JJ: I don't really struggle with depression very much anymore, [though] I get very sad when I'm unwell because it hurts a lot, and it's very hard to stay motivated about anything when you're in pain. … I really struggle with anxiety. I think if you are working in social justice all the time, it's really hard not to feel that. It's really hard not to internalize that and just to constantly feel like the world is on fire and there's so much to do. I’m working on pacing my anxiety and working on taking those breaks and realizing that this is a marathon, this is not a sprint, and these two things take a long time. And making sure I don't fall into hopelessness because that makes my anxiety so much worse.
That's why things like exercise, things that force my anxiety out by dancing or whatever are a vital practice. 'Cause it's really hard as an anxious person to think your way out of anxiety. You kind of have to move your way through it. Whether that's medication or exercise or spending time with friends or animals, that's something that I'm still making a conscious effort to do because you can't override it by yourself.
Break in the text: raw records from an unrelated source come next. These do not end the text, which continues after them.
(* ===== verification/MediaWorld.v ===== *)
(** The world the media services run in: the "photo" table behind
    [PhotoRepository] (src/media/adapter/photo_postgres.go, constraints.go, with
    the table shape of its doc.go), the objects behind the two photo stores, the
    staging files, and an environment that may act or fail at every I/O call.

    Operations are functions [World -> result error A * World]. Before each
    database, file-system or object-store call the environment takes its next
    move: do nothing, make the call fail (before or after its effect), or let
    other processes act first. A theorem that quantifies over the environment
    covers every interleaving of other processes with the calls. *)

From S2P Require Import Prelude GoStrings MediaDomain.
Local Open Scope Z_scope.

Inductive media_error :=
| ErrPhotoNotFound | ErrInvalidPhoto | ErrUnsupportedMediaType | ErrPhotoTooLarge
| ErrDuplicatePhoto | ErrHouseholdNotFound | ErrMemberNotFound | ErrStoreNotConfigured
| ErrKey (e : key_error) | ErrArgument | ErrScan | ErrInfra.
#[export] Instance media_error_eq_dec : EqDecision media_error.
Proof. unfold EqDecision, Decision. decide equality. decide equality. Defined.

(** ** Postgres errors *)

Record PgError := mkPgError { pg_code : string; pg_constraint : string }.

Definition foreignKeyViolation : string := "23503".
Definition uniqueViolation : string := "23505".
Definition checkViolation : string := "23514".
Definition photoHouseholdFK : string := "photo_household_id_fkey".
Definition photoUploaderFK : string := "photo_uploaded_by_fkey".
Definition photoHouseholdContentHashUniq : string := "photo_household_content_hash_uniq".

Definition isUniqueViolation (e : PgError) (constraint : string) : bool :=
  bool_decide (pg_code e = uniqueViolation) && bool_decide (pg_constraint e = constraint).

Definition mapFKViolation (e : PgError) : option media_error :=
  if negb (bool_decide (pg_code e = foreignKeyViolation)) then None
  else if decide (pg_constraint e = photoHouseholdFK) then Some ErrHouseholdNotFound
  else if decide (pg_constraint e = photoUploaderFK) then Some ErrMemberNotFound
  else None.

Definition nullableText (s : string) : option string :=
  let trimmed := TrimSpace s in if decide (trimmed = "") then None else Some trimmed.

Section world.
Context `{UuidLib}.

(** One row of the canonical table; the columns are as the DDL types them. *)
Record photo_row := mkRow {
  pr_household : Uuid;
  pr_ref : string;
  pr_backend : string;
  pr_hash : option string;
  pr_size : Z;
  pr_type : string;
  pr_taken : option Z;
  pr_uploader : option Uuid;
  pr_created : Z
}.

Record DB := mkDB {
  photos : gmap Uuid photo_row;
  households : gset Uuid;
  members : gmap Uuid Uuid       (* member -> household *)
}.

Record blob := mkBlob { b_bytes : list Z; b_modified : Z }.

(** What other processes may do between two of our calls. *)
Inductive ext_op :=
| XInsert (id : Uuid) (r : photo_row)
| XDelete (id : Uuid)
| XPut (b : StorageBackend) (key : string) (data : list Z)
| XRemove (b : StorageBackend) (key : string)
| XWait (d : Z).

Inductive act := Quiet | Fail | Lost | Others (ops : list ext_op).

(** The staging files, and what becomes of the coming removals of one: [os.Remove]
    may fail and leave the file ([false]); past the end of the list they succeed. *)
Record Staging := mkStaging { sg_files : gmap Z (list Z); sg_unlink : list bool }.

#[global] Instance staging_empty : Empty Staging := mkStaging ∅ [].

Definition set_files (files : gmap Z (list Z)) (s : Staging) : Staging := mkStaging files (sg_unlink s).

Definition unlinked (path : Z) (s : Staging) : Staging :=
  match sg_unlink s with
  | false :: l => mkStaging (sg_files s) l
  | l => mkStaging (delete path (sg_files s)) (tail l)
  end.

Record World := mkWorld {
  w_db : DB;
  w_local : gmap string blob;
  w_s3 : gmap string blob;
  w_staged : Staging;
  w_now : Z;
  w_env : list act
}.

Definition set_db (d : DB) (w : World) : World :=
  mkWorld d (w_local w) (w_s3 w) (w_staged w) (w_now w) (w_env w).
Definition set_staged (s : Staging) (w : World) : World :=
  mkWorld (w_db w) (w_local w) (w_s3 w) s (w_now w) (w_env w).
Definition set_env (e : list act) (w : World) : World :=
  mkWorld (w_db w) (w_local w) (w_s3 w) (w_staged w) (w_now w) e.
Definition blobs (b : StorageBackend) (w : World) : gmap string blob :=
  match b with BackendLocal => w_local w | BackendS3 => w_s3 w | BackendOther _ => ∅ end.
Definition set_blobs (b : StorageBackend) (m : gmap string blob) (w : World) : World :=
  match b with
  | BackendLocal => mkWorld (w_db w) m (w_s3 w) (w_staged w) (w_now w) (w_env w)
  | BackendS3 => mkWorld (w_db w) (w_local w) m (w_staged w) (w_now w) (w_env w)
  | BackendOther _ => w
  end.

(** ** The table's constraints *)

Definition row_checks (r : photo_row) : bool :=
  bool_decide (pr_backend r = "local" \/ pr_backend r = "s3")%string
  && match pr_hash r with None => true | Some h => ValidContentHash h end.

(** Some row of [household] carries [hash]. *)
Definition hash_taken (d : DB) (household : Uuid) (hash : string) : Prop :=
  exists id r, photos d !! id = Some r /\ pr_household r = household /\ pr_hash r = Some hash.

Definition hash_match (household : Uuid) (hash : string) (kv : Uuid * photo_row) : Prop :=
  pr_household kv.2 = household /\ pr_hash kv.2 = Some hash.
#[global] Instance hash_match_dec household hash kv : Decision (hash_match household hash kv).
Proof. unfold hash_match. apply _. Defined.

(** [SELECT ... WHERE household_id = $1 AND content_sha256 = $2], first row. *)
Definition select_hash (d : DB) (household : Uuid) (hash : string) : option (Uuid * photo_row) :=
  head (filter (hash_match household hash) (map_to_list (photos d))).

Definition uploader_ok (d : DB) (r : photo_row) : bool :=
  match pr_uploader r with
  | None => true
  | Some m => bool_decide (members d !! m = Some (pr_household r))
  end.

(** [INSERT INTO photo]: CHECKs first, then the unique indexes, then the
    foreign keys in declaration order. *)
Definition insert_photo (id : Uuid) (r : photo_row) (d : DB) : result PgError DB :=
  if negb (row_checks r) then Err (mkPgError checkViolation "photo_check")
  else if decide (is_Some (photos d !! id)) then Err (mkPgError uniqueViolation "photo_pkey")
  else if match pr_hash r with
          | None => false
          | Some hash => match select_hash d (pr_household r) hash with Some _ => true | None => false end
          end
  then Err (mkPgError uniqueViolation photoHouseholdContentHashUniq)
  else if negb (bool_decide (pr_household r ∈ households d))
  then Err (mkPgError foreignKeyViolation photoHouseholdFK)
  else if negb (uploader_ok d r) then Err (mkPgError foreignKeyViolation photoUploaderFK)
  else Ok (mkDB (<[id := r]> (photos d)) (households d) (members d)).

Definition with_photos (m : gmap Uuid photo_row) (d : DB) : DB :=
  mkDB m (households d) (members d).

(** ** The environment's moves *)

Definition ext (o : ext_op) (w : World) : World :=
  match o with
  | XInsert id r => match insert_photo id r (w_db w) with Ok d => set_db d w | Err _ => w end
  | XDelete id => set_db (with_photos (delete id (photos (w_db w))) (w_db w)) w
  | XPut b key data => set_blobs b (<[key := mkBlob data (w_now w)]> (blobs b w)) w
  | XRemove b key => set_blobs b (delete key (blobs b w)) w
  | XWait d => mkWorld (w_db w) (w_local w) (w_s3 w) (w_staged w) (w_now w + Z.max 0 d) (w_env w)
  end.

Definition exts (ops : list ext_op) (w : World) : World := foldl (fun w o => ext o w) w ops.

(** ** The effect *)

Definition M (A : Type) := World -> result media_error A * World.

Definition ret {A} (a : A) : M A := fun w => (Ok a, w).
Definition fail {A} (e : media_error) : M A := fun w => (Err e, w).
Definition bind {A B} (m : M A) (f : A -> M B) : M B := fun w =>
  match m w with
  | (Ok a, w) => f a w
  | (Err e, w) => (Err e, w)
  end.
(** Run [m] and hand its outcome, error included, to [f]. *)
Definition outcome {A B} (m : M A) (f : result media_error A -> M B) : M B := fun w =>
  let '(r, w) := m w in f r w.
Definition lift {A} (r : result media_error A) : M A := fun w => (r, w).
Definition get : M World := fun w => (Ok w, w).
Definition modify (f : World -> World) : M unit := fun w => (Ok tt, f w).

(** One I/O call: the environment moves first. *)
Definition io {A} (m : M A) : M A := fun w =>
  match w_env w with
  | [] => m w
  | a :: env =>
    let w := set_env env w in
    match a with
    | Quiet => m w
    | Fail => (Err ErrInfra, w)
    | Lost => (Err ErrInfra, (m w).2)
    | Others ops => m (exts ops w)
    end
  end.

(** A file-system call that either happens or, failing, has no effect. *)
Definition io_file {A} (m : M A) : M A := fun w =>
  match w_env w with
  | Lost :: env => (Err ErrInfra, set_env env w)
  | _ => io m w
  end.
End world.

Notation "'do!' x ':=' m 'in' k" := (bind m (fun x => k))
  (at level 10, x pattern, m at level 100, k at level 200) : nest_scope.
Notation "'try!' x ':=' m 'in' k" := (outcome m (fun x => k))
  (at level 10, x pattern, m at level 100, k at level 200) : nest_scope.

(** ** PhotoRepository *)

Section repository.
Context `{UuidLib}.
Local Open Scope nest_scope.

(** [scanPhoto]: the ids go through their text form, the backend through
    [ParseStorageBackend]. *)
Definition scanPhoto (kv : Uuid * photo_row) : option Photo :=
  let '(id, r) := kv in
  id' ← uuid_parse (uuid_string id);
  hh ← uuid_parse (uuid_string (pr_household r));
  backend ← ParseStorageBackend (pr_backend r);
  uploader ← match pr_uploader r with
             | None => Some None
             | Some m => m' ← uuid_parse (uuid_string m); Some (Some m')
             end;
  Some (mkPhoto id' hh (pr_ref r) (default "" (pr_hash r)) (pr_size r) (pr_type r)
          (pr_taken r) uploader (pr_created r) backend).

Fixpoint scanPhotos (rows : list (Uuid * photo_row)) : option (list Photo) :=
  match rows with
  | [] => Some []
  | kv :: rows => p ← scanPhoto kv; ps ← scanPhotos rows; Some (p :: ps)
  end.

Definition row_of (backend : StorageBackend) (now : Z) (p : Photo) : photo_row :=
  mkRow (p_household p) (p_ref p) (backend_string backend) (nullableText (p_hash p))
    (p_size p) (p_type p) (p_taken p) (p_uploader p) now.

Definition pg {A} (m : World -> result PgError A * World) (map_err : PgError -> media_error) : M A :=
  io (fun w => let '(r, w) := m w in (res_map_err map_err r, w)).

Definition create_error (e : PgError) : media_error :=
  if isUniqueViolation e photoHouseholdContentHashUniq then ErrDuplicatePhoto
  else default ErrInfra (mapFKViolation e).

(** [Create]: returns the photo with its created_at and backend stamped. *)
Definition Create (backend : StorageBackend) (p : Photo) : M Photo :=
  pg (fun w =>
        match insert_photo (p_id p) (row_of backend (w_now w) p) (w_db w) with
        | Ok d => (Ok (mkPhoto (p_id p) (p_household p) (p_ref p) (p_hash p) (p_size p) (p_type p)
                         (p_taken p) (p_uploader p) (w_now w) backend), set_db d w)
        | Err e => (Err e, w)
        end) create_error.

Definition scan_one (kv : option (Uuid * photo_row)) : result media_error Photo :=
  match kv with
  | None => Err ErrPhotoNotFound
  | Some kv => match scanPhoto kv with Some p => Ok p | None => Err ErrScan end
  end.

Definition Get (id : Uuid) : M Photo :=
  io (fun w => (scan_one (r ← photos (w_db w) !! id; Some (id, r)), w)).

Definition FindByContentHash (household : Uuid) (hash : string) : M Photo :=
  if decide (TrimSpace hash = "") then fail ErrPhotoNotFound
  else io (fun w => (scan_one (select_hash (w_db w) household hash), w)).

(** ORDER BY created_at, id: uuids order as their canonical text. *)
Definition created_order (x y : Uuid * photo_row) : Prop :=
  pr_created x.2 < pr_created y.2 \/
  (pr_created x.2 = pr_created y.2 /\ String.leb (uuid_string x.1) (uuid_string y.1) = true).
#[global] Instance created_order_dec x y : Decision (created_order x y).
Proof. unfold created_order. apply _. Defined.
Definition id_order (x y : Uuid * photo_row) : Prop :=
  String.leb (uuid_string x.1) (uuid_string y.1) = true.
#[global] Instance id_order_dec x y : Decision (id_order x y).
Proof. unfold id_order. apply _. Defined.

Definition rows_scanned (rows : list (Uuid * photo_row)) : result media_error (list Photo) :=
  match scanPhotos rows with Some ps => Ok ps | None => Err ErrScan end.

Definition ListByHousehold (household : Uuid) : M (list Photo) :=
  io (fun w => (rows_scanned (merge_sort created_order
    (filter (fun kv => pr_household kv.2 = household) (map_to_list (photos (w_db w))))), w)).

Definition DeletePhoto (id : Uuid) : M unit :=
  io (fun w =>
    if decide (is_Some (photos (w_db w) !! id))
    then (Ok tt, set_db (with_photos (delete id (photos (w_db w))) (w_db w)) w)
    else (Err ErrPhotoNotFound, w)).

Definition ListAllStorageRefs (backend : StorageBackend) : M (list string) :=
  io (fun w => (Ok ((fun kv => pr_ref kv.2) <$>
    filter (fun kv => pr_backend kv.2 = backend_string backend) (map_to_list (photos (w_db w)))), w)).

Definition ref_exists (d : DB) (ref : string) (backend : StorageBackend) : bool :=
  bool_decide (filter (fun kv => pr_ref kv.2 = ref /\ pr_backend kv.2 = backend_string backend)
                 (map_to_list (photos d)) <> []).

Definition ExistsByStorageRef (ref : string) (backend : StorageBackend) : M bool :=
  io (fun w => (Ok (ref_exists (w_db w) ref backend), w)).

Definition ListByBackend (backend : StorageBackend) (afterID : Uuid) (limit : Z) : M (list Photo) :=
  if limit <=? 0 then fail ErrArgument
  else io (fun w => (rows_scanned (take (Z.to_nat limit) (merge_sort id_order
    (filter (fun kv => pr_backend kv.2 = backend_string backend /\
                       String.ltb (uuid_string afterID) (uuid_string kv.1) = true)
       (map_to_list (photos (w_db w)))))), w)).

(** COALESCE keeps a hash the row already has; the unique index and the CHECKs
    still apply to the updated row. *)
Definition MigrateStorageBackend (id : Uuid) (newRef : string) (newBackend : StorageBackend)
    (contentHash : string) : M bool :=
  if negb (backend_valid newBackend) then fail ErrArgument
  else if negb (bool_decide (contentHash = "")) && negb (ValidContentHash contentHash)
  then fail ErrArgument
  else io (fun w =>
    match photos (w_db w) !! id with
    | None => (Ok false, w)
    | Some r =>
      if negb (bool_decide (pr_backend r = backend_string BackendLocal)) then (Ok false, w)
      else
        let hash := match pr_hash r with Some h => Some h | None => nullableText contentHash end in
        let r' := mkRow (pr_household r) newRef (backend_string newBackend) hash (pr_size r)
                    (pr_type r) (pr_taken r) (pr_uploader r) (pr_created r) in
        let others := with_photos (delete id (photos (w_db w))) (w_db w) in
        if match hash with
           | Some h => match select_hash others (pr_household r) h with Some _ => true | None => false end
           | None => false
           end
        then (Err ErrInfra, w)
        else (Ok true, set_db (with_photos (<[id := r']> (photos (w_db w))) (w_db w)) w)
    end).
End repository.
I found eye movement desensitization reprocessing (EMDR) therapy very helpful. It kind of reorganizes your brain as to the thoughts that you need for safety and the thoughts that are mundane and that you don't need to constantly hyper-focus on.
Let's take the eating disorder thing. I had a very, very weird and bad attitude towards food, where food represented anything other than just fuel. To me, food was parents. Food was love. Food was rebellion. Food was self-hatred. Food was congratulations. It was anything but nutrition. It was all these symbolic things to me. And I went to EMDR for that, to detach my feelings around food so that when I'm eating a hamburger, it's not because I did well at school or won an award or because I'm punishing myself for daring to feel good and I'm trying to make myself feel bad and feel self-hatred. It’s just a fucking burger. It's been unbelievable to reclaim my attitude towards the way that I nourish myself.
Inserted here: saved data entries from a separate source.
(* ===== verification/PhotosSpec.v ===== *)
(** What the photo pipeline promises: the table's invariant under every call and
    every move of the environment, staging files that outlive a call only when
    removing one failed, the outcome of an upload, deduplication under races, tenant isolation, and reads
    that follow the row's own backend. *)

From S2P Require Import Prelude GoStrings MediaDomain MediaWorld Photos.
Local Open Scope Z_scope.
Local Open Scope nest_scope.

(** ** The table invariant *)

Section table.
Context `{UuidLib}.
Implicit Types (d : DB) (r : photo_row) (w : World).

Record db_ok d : Prop := {
  ok_checks : forall id r, photos d !! id = Some r -> row_checks r = true;
  ok_unique : forall id1 id2 r1 r2 h, photos d !! id1 = Some r1 -> photos d !! id2 = Some r2 ->
    pr_household r1 = pr_household r2 -> pr_hash r1 = Some h -> pr_hash r2 = Some h -> id1 = id2;
  ok_fk : forall id r, photos d !! id = Some r ->
    pr_household r ∈ households d /\ uploader_ok d r = true
}.

Lemma select_hash_Some d hh h id r :
  select_hash d hh h = Some (id, r) ->
  photos d !! id = Some r /\ pr_household r = hh /\ pr_hash r = Some h.
Proof.
  unfold select_hash. intros Hs. apply head_Some_elem_of in Hs.
  by apply list_elem_of_filter in Hs as [Hm Hin%elem_of_map_to_list].
Qed.
(** A recheck that finds no reference is right. *)
Lemma exists_whole sources ref w :
  (exists c, (c, photo_source) ∈ sources) -> own whole w ->
  let '(res, w') := existsByStorageRef sources BackendS3 ref w in
  own whole w' /\ (res = Ok false -> ~ photo_refs w' BackendS3 ref).
Proof.
  intros [c Hc] Hw. pose proof (exists_own sources ref w Hw) as Hown.
  destruct (existsByStorageRef sources BackendS3 ref w) as [res w'] eqn:E. destruct Hown as [Hw' Hdb].
  split; [done|]. intros -> Href.
  assert (photo_refs w BackendS3 ref) as Href0 by (eapply (src_refs_law photo_source); [exact Hdb|exact Href]).
  clear Href Hdb. revert w Hw E Href0. induction sources as [|cs sources IH]; intros w Hw E Href; [set_solver|].
  cbn [existsByStorageRef] in E. unfold bind in E. pose proof (src_exists_law cs.2 ref BackendS3 w) as Hl.
  destruct (src_exists cs.2 ref BackendS3 w) as [[e|] w1]; destruct Hl as (Hs & He & _); [|done].
  destruct (own_env_step whole w w1 whole_steady Hs Hw) as (Hw1 & Hd & _).
  destruct e; [done|]. assert (photo_refs w1 BackendS3 ref) as Href1
    by (eapply (src_refs_law photo_source); [symmetry; exact Hd|exact Href]).
  apply elem_of_cons in Hc as [<-|Hc]; [|by apply (IH Hc w1)].
  destruct (He false eq_refl) as [_ Hf]. by specialize (Hf Href1).
Qed.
It's the same thing with how I used to be afraid of the dark. I did EMDR and found it was linked to childhood anxiety that I had because of terrible things I'd witnessed as a kid. Via doing EMDR therapy, I was able to reclaim my feeling of like, No, I am safe now. I'm not still a child and I'm not still in that position and I'm able to sleep in the dark now. These things sound silly and maybe childish to some people, but they're real, and a lot of people face them.
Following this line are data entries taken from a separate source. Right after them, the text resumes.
(** A page up to [k], and a walk on from [k]. *)
Lemma covers_page backend after limit w w' page k rk rest :
  backend_valid backend = true -> env_step w w' ->
  take (Z.to_nat limit) (rows_after backend after (w_db w')) = page ++ [(k, rk)] ->
  covers backend k w' rest -> covers backend after w ((photo_of <$> page ++ [(k, rk)]) ++ rest).
Proof.
  intros Hv Hs Ht (Hsorted & Hall & Hkept & Hcalm).
  pose proof (rows_after_sorted backend after (w_db w')) as HL.
  rewrite <- (take_drop (Z.to_nat limit) (rows_after backend after (w_db w'))), Ht, fmap_app in HL.
  assert (forall kv, kv ∈ page ++ [(k, rk)] -> photos (w_db w') !! kv.1 = Some kv.2 /\
    pr_backend kv.2 = backend_string backend /\ before after kv.1) as Hrow.
  { intros [id r] Hin. apply (elem_of_rows_after backend after (w_db w')). rewrite <- Ht in Hin. by eapply in_take. }
  assert (before after k) as Hk by (apply (Hrow (k, rk)), elem_of_app; right; by left).
  pose proof (StronglySorted_app_1_l _ _ _ HL) as Hpage. unfold covers. rewrite fmap_app, ids_of. split_and!.
  - apply StronglySorted_app_2; [|done|done]. intros x y Hx Hy.
    assert (before k y) as Hky.
    { apply list_elem_of_fmap in Hy as (p & -> & Hp). rewrite Forall_forall in Hall. by apply Hall. }
    rewrite fmap_app in Hx, Hpage. apply elem_of_app in Hx as [Hx|Hx%list_elem_of_singleton]; [|by subst].
    transitivity k; [|done]. apply (StronglySorted_app_1_elem_of _ _ _ _ _ Hpage Hx). by left.
  - apply Forall_app. split.
    + apply Forall_fmap, Forall_forall. intros kv Hkv. destruct (Hrow kv Hkv) as (_ & Hb & Haft).
      cbn. rewrite photo_of_id, photo_of_backend, Hb. split; [done|by apply as_backend_string].
    + eapply Forall_impl; [exact Hall|]. intros p [Hp Hb]. split; [by transitivity k|done].
  - intros id r Hr Hb Hafter. pose proof (relied_row _ _ _ _ Hs Hr) as Hr'. apply elem_of_app.
    assert ((id, r) ∈ (page ++ [(k, rk)]) ++ drop (Z.to_nat limit) (rows_after backend after (w_db w'))) as Hin.
    { rewrite <- Ht, take_drop. apply elem_of_rows_after. split; [apply Hr'|done]. }
    apply elem_of_app in Hin as [Hin|Hin]; [left; by apply list_elem_of_fmap_2|right]. apply Hkept; [done..|].
    apply (StronglySorted_app_1_elem_of _ _ _ _ _ HL).
    + rewrite fmap_app. apply elem_of_app. right. by left.
    + by apply (list_elem_of_fmap_2 fst) in Hin.
  - intros Henv p Hp. pose proof (env_step_calm _ _ Hs Henv) as ->. apply elem_of_app in Hp as [Hp|Hp]; [|by apply Hcalm].
    apply list_elem_of_fmap in Hp as ([id r] & -> & Hin). destruct (Hrow _ Hin) as (Hr & _). by exists r.
Qed.
End all_pages.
WM: What stigma or misconception about mental health bothers you the most?
JJ: There's still a huge stigma around medication. I used to have that stigma around medication. I was 33 the first time I took meds, and the reason I hadn't until then is because I thought they just treat the symptoms and not the cause. What I hadn't realized is that sometimes the symptoms are so severe that you are never going to find the cause because they're clouded in the symptoms. So it's vital to be able to give yourself the medication that allows you to at least have a fighting chance at clearing the pathway to finding what was the initial cause.
We talk about it more, but people still feel embarrassed or ashamed. Or they're worried they're going to gain a bit of weight on the medication or worried that maybe their sex drive will be low. Some of these side effects can be real, but once you do it, and once you take these things and the world looks more colorful to you and you are able to access joy and friendship and stability and you don't feel hopeless and suicidal—all these different things that can happen that I've experienced—you don't care anymore about if your body changes a bit or if your sex drive changes a bit.
Medications react differently on different people, and you have to try them to see how they impact you individually. … While I don't think medication is the be-all and end-all of our self-care—I think we have to practice other things to get better too—it is vital that we stop making people feel like there's something wrong with them for taking an “easier” route. The world is hard enough.
This interview has been edited and condensed for length and clarity.